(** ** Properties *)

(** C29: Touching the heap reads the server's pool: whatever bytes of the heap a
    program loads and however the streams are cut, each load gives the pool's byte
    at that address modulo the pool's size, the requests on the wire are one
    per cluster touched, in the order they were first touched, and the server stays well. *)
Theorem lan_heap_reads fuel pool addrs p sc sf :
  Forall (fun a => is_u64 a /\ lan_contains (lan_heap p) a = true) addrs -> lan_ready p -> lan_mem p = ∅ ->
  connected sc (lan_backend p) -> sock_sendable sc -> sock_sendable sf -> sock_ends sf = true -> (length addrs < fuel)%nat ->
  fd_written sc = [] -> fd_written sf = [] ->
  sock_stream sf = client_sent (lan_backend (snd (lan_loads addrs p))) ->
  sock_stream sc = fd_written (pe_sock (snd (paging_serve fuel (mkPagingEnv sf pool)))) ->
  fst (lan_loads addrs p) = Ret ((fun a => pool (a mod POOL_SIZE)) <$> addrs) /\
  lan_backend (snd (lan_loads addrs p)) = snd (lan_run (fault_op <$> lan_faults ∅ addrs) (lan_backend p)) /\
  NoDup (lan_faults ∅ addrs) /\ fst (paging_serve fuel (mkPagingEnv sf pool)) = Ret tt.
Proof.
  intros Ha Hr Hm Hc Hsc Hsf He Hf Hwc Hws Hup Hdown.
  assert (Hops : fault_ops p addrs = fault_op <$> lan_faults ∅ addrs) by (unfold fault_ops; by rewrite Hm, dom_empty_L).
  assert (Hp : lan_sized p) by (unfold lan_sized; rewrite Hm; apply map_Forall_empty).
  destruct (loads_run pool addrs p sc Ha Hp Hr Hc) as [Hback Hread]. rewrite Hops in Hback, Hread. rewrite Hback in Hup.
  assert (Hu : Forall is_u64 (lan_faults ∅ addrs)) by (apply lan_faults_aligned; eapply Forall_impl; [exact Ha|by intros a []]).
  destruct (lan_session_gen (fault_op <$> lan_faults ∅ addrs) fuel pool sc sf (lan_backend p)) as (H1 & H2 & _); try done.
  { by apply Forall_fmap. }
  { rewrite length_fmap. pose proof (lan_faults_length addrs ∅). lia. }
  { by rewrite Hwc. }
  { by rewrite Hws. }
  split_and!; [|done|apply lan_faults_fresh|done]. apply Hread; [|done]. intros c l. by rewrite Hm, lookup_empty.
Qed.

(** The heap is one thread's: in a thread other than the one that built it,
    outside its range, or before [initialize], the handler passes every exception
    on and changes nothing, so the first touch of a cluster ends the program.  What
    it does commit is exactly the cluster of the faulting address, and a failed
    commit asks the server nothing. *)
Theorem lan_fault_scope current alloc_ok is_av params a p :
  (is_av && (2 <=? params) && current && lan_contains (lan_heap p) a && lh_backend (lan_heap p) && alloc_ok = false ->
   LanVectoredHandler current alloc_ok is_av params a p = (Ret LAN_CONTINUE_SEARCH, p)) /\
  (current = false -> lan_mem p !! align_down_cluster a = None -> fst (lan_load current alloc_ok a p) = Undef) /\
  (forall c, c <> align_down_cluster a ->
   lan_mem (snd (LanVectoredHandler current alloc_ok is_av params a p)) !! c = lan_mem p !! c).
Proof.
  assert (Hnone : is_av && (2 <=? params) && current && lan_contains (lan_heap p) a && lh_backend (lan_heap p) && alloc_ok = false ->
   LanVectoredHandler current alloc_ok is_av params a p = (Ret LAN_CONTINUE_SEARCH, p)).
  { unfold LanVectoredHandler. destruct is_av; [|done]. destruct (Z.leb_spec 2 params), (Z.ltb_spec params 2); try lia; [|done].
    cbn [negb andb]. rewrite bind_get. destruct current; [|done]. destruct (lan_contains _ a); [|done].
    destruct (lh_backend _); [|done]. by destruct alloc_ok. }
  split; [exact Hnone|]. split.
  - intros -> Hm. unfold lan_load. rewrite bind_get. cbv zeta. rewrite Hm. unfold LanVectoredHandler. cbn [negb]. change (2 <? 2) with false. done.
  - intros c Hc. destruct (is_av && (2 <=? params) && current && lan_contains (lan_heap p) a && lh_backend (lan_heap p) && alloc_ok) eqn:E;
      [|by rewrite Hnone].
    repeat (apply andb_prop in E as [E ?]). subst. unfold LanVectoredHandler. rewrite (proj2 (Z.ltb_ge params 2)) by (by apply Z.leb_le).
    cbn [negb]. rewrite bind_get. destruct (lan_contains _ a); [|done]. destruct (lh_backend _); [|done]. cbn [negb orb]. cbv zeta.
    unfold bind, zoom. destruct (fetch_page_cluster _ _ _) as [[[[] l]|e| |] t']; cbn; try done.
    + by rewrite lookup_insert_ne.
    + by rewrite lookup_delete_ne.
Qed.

##########

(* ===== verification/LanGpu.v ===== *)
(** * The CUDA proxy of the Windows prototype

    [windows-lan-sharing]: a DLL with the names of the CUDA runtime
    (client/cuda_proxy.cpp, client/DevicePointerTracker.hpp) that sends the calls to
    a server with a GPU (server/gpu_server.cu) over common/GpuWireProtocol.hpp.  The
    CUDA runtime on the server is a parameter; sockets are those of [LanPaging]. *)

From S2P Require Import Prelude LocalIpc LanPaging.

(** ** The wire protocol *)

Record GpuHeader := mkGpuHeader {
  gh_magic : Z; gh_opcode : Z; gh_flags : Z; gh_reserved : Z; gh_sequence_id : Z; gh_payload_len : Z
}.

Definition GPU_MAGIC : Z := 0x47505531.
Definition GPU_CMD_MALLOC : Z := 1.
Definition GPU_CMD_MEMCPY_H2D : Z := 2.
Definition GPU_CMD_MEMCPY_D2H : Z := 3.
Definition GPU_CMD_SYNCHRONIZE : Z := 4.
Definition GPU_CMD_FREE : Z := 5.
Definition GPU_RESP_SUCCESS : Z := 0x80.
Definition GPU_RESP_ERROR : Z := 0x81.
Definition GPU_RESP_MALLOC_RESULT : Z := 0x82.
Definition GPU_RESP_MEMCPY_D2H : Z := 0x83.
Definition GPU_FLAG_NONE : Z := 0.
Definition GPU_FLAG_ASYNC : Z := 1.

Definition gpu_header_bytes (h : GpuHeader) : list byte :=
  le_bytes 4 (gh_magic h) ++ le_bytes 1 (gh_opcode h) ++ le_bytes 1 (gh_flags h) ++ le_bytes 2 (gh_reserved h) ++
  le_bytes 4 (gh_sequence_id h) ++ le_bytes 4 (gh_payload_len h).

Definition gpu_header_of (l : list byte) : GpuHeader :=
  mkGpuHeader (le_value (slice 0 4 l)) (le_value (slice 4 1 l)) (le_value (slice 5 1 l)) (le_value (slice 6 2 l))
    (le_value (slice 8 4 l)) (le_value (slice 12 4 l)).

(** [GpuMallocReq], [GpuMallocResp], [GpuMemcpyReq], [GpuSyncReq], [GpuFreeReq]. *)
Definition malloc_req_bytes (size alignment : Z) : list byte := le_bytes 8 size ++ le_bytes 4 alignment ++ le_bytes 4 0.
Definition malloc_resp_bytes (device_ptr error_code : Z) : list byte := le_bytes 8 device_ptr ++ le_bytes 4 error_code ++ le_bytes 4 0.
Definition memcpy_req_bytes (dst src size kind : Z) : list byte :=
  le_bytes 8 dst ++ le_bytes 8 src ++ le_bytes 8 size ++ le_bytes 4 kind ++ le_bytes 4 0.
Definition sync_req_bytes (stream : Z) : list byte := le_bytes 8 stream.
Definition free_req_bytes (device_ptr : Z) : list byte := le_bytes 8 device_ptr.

##########

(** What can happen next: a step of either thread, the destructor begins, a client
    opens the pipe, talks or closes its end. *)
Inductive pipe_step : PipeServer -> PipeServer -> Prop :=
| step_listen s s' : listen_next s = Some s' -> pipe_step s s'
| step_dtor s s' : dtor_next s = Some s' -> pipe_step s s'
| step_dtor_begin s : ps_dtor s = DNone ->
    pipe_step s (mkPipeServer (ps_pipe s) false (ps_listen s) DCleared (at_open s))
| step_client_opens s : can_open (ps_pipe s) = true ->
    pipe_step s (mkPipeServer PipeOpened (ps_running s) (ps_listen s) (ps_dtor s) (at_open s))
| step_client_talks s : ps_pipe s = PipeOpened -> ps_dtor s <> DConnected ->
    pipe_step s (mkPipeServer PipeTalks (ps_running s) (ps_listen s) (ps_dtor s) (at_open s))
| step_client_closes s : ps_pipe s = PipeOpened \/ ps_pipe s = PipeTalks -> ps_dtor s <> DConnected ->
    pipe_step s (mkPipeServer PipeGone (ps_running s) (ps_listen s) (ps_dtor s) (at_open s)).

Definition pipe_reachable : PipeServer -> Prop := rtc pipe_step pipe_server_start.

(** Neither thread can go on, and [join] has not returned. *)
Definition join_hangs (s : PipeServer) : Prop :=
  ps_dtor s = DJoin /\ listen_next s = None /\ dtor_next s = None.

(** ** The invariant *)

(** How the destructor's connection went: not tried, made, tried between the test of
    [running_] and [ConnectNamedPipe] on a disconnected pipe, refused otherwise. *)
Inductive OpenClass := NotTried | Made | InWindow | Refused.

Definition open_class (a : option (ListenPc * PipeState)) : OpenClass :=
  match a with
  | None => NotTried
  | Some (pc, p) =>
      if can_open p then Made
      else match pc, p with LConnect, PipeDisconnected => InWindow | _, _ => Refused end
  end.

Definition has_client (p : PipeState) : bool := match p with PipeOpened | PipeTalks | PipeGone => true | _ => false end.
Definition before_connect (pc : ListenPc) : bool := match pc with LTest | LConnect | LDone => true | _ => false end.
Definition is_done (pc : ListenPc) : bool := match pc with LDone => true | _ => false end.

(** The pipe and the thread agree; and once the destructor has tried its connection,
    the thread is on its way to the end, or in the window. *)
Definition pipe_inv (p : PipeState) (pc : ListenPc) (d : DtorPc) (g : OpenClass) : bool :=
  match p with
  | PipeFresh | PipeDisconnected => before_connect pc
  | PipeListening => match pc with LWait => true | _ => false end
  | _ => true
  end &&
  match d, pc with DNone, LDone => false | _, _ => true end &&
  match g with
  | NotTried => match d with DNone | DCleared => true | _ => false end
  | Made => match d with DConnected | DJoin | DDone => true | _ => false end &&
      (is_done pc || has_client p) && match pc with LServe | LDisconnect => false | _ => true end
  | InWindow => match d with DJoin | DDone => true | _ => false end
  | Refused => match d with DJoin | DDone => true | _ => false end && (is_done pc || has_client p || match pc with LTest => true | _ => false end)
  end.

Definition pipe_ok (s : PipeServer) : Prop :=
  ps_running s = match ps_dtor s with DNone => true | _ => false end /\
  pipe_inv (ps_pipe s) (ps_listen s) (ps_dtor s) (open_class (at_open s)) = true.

##########

WHAT IS EXPECTED:
Return, unchanged, the run of lines above that opens with the line containing "at that address" and closes with the line containing "sock_stream sf = client_sent". Include both.

RESULT OF THE EXERCISE:
    at that address modulo the pool's size, the requests on the wire are one
    per cluster touched, in the order they were first touched, and the server stays well. *)
Theorem lan_heap_reads fuel pool addrs p sc sf :
  Forall (fun a => is_u64 a /\ lan_contains (lan_heap p) a = true) addrs -> lan_ready p -> lan_mem p = ∅ ->
  connected sc (lan_backend p) -> sock_sendable sc -> sock_sendable sf -> sock_ends sf = true -> (length addrs < fuel)%nat ->
  fd_written sc = [] -> fd_written sf = [] ->
  sock_stream sf = client_sent (lan_backend (snd (lan_loads addrs p))) ->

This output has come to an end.